Funeral Plans Announced in Connecticut for Aaron Hernandez

"We wish to say goodbye to Aaron in a private ceremony and thank everyone in advance for affording us a measure of privacy during this difficult time," his family said in a statement

Funeral plans for Aaron Hernandez were announced on Saturday, the same day his body was moved from a funeral home in Watertown, Massachusetts, to his hometown in Bristol, Connecticut.

According to a press release by the Connecticut Funeral Directors Association, the private wake for Hernandez will be held on Monday at the O'Brien Funeral Home in Bristol from 1 p.m. to 3 p.m.

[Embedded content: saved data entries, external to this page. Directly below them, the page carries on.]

(* ===== verification/Files.v ===== *)
(** * The file system under a local socket

    The calls of [tokio::fs] and [tokio::net::UnixListener] that [transports/ipc/unix.rs] makes, on the
    directory an address sits in: its entries, the entries of the directories directly inside it,
    inodes with their kind, mode and owner, and the sockets somebody listens on.

    An inode lives while an entry leads to it or a listening socket holds it; its number may be used
    again afterwards, as file systems do.  The number a new inode gets is an argument of the call that
    creates it. *)

From S2P Require Import Prelude Deadline.
Local Open Scope Z_scope.

(** An entry of the directory, or of a directory in it. *)
Inductive Path : Type :=
| Beside (name : string)
| Inside (dir name : string).

Global Instance Path_eq_dec : EqDecision Path.
Proof. solve_decision. Defined.
Global Instance Path_countable : Countable Path.
Proof.
  refine (inj_countable' (fun p => match p with Beside n => inl n | Inside d n => inr (d, n) end)
    (fun x => match x with inl n => Beside n | inr (d, n) => Inside d n end) _). by intros [].
Defined.

Inductive NodeKind : Type := KSocket | KDir | KFile | KSymlink.

Global Instance NodeKind_eq_dec : EqDecision NodeKind.
Proof. solve_decision. Defined.

(** [n_mine]: owned by the user the listeners run as. *)
Record Node : Type := mkNode { n_kind : NodeKind; n_mode : Z; n_mine : bool }.

Record Fs : Type := mkFs { fs_nodes : gmap Z Node; fs_paths : gmap Path Z; fs_open : gset Z }.

(** How the system words its own errors. *)
Class OsText : Type := { strerror : ErrorKind -> string; fmt_file_type : NodeKind -> string }.

Definition node_at (fs : Fs) (p : Path) : option Node :=
  match fs_paths fs !! p with Some i => fs_nodes fs !! i | None => None end.

(** An inode goes when nothing leads to it any more. *)
Definition collect (fs : Fs) (i : Z) : Fs :=
  if bool_decide (i ∈ (map_img (fs_paths fs) : gset Z)) || bool_decide (i ∈ fs_open fs) then fs
  else mkFs (delete i (fs_nodes fs)) (fs_paths fs) (fs_open fs).

(** ** Calls *)

Section calls.
Context {OT : OsText}.

Definition os_error (kind : ErrorKind) : IoError := {| io_kind := kind; io_text := strerror kind |}.

(** [symlink_metadata]: the inode and what it is. *)
Definition lstat (fs : Fs) (p : Path) : result (Z * Node) IoError :=
  match fs_paths fs !! p with
  | Some i => match fs_nodes fs !! i with Some n => Ok (i, n) | None => Err (os_error NotFound) end
  | None => Err (os_error NotFound)
  end.

(** [remove_file]. *)
Definition unlink (fs : Fs) (p : Path) : Fs * result unit IoError :=
  match fs_paths fs !! p with
  | None => (fs, Err (os_error NotFound))
  | Some i =>
      if bool_decide (n_kind <$> fs_nodes fs !! i = Some KDir) then (fs, Err (os_error (OtherKind "IsADirectory")))
      else (collect (mkFs (fs_nodes fs) (delete p (fs_paths fs)) (fs_open fs)) i, Ok tt)
  end.

Definition inside (d : string) (p : Path) : bool :=
  match p with Inside d' _ => bool_decide (d' = d) | Beside _ => false end.
Definition dir_empty (fs : Fs) (d : string) : bool :=
  forallb (fun '(p, _) => negb (inside d p)) (map_to_list (fs_paths fs)).

(** [remove_dir]. *)
Definition rmdir (fs : Fs) (d : string) : Fs * result unit IoError :=
  match fs_paths fs !! Beside d with
  | None => (fs, Err (os_error NotFound))
  | Some i =>
      if negb (bool_decide (n_kind <$> fs_nodes fs !! i = Some KDir)) then (fs, Err (os_error (OtherKind "NotADirectory")))
      else if negb (dir_empty fs d) then (fs, Err (os_error (OtherKind "DirectoryNotEmpty")))
      else (collect (mkFs (fs_nodes fs) (delete (Beside d) (fs_paths fs)) (fs_open fs)) i, Ok tt)
  end.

Attendance will be by invitation only and burial will be private at the convenience of the family.

Hernandez's family released a statement for the public's "thoughtful expressions of condolences."

"We wish to say goodbye to Aaron in a private ceremony and thank everyone in advance for affording us a measure of privacy during this difficult time," the statement read.

The body of the former New England Patriots tight end was prepared at the Faggas Funeral Home in Watertown after an independent autopsy was performed and a judge granted his family's request to preserve all evidence related to his suicide. His brain is currently being studied at the Chronic Traumatic Encephalopathy (CTE) Center at Boston University and his body was then transferred to Connecticut on Saturday.

The state medical examiner said the cause of death was asphyxia by hanging, according to Worcester District Attorney Joseph Early Jr.

Hernandez, 27, was serving a life sentence for murder and just last week was acquitted in two other killings before he hanged himself Wednesday with a bed sheet attached to his cell window at the Souza Baranowski Correctional Center in Shirley, Massachusetts.

About an hour after he was found, Hernandez was pronounced dead at UMass-Memorial Health Alliance Hospital in Leominster, according to a statement from the Massachusetts Department of Correction. He was in a single cell in a general population unit in the maximum-security state prison.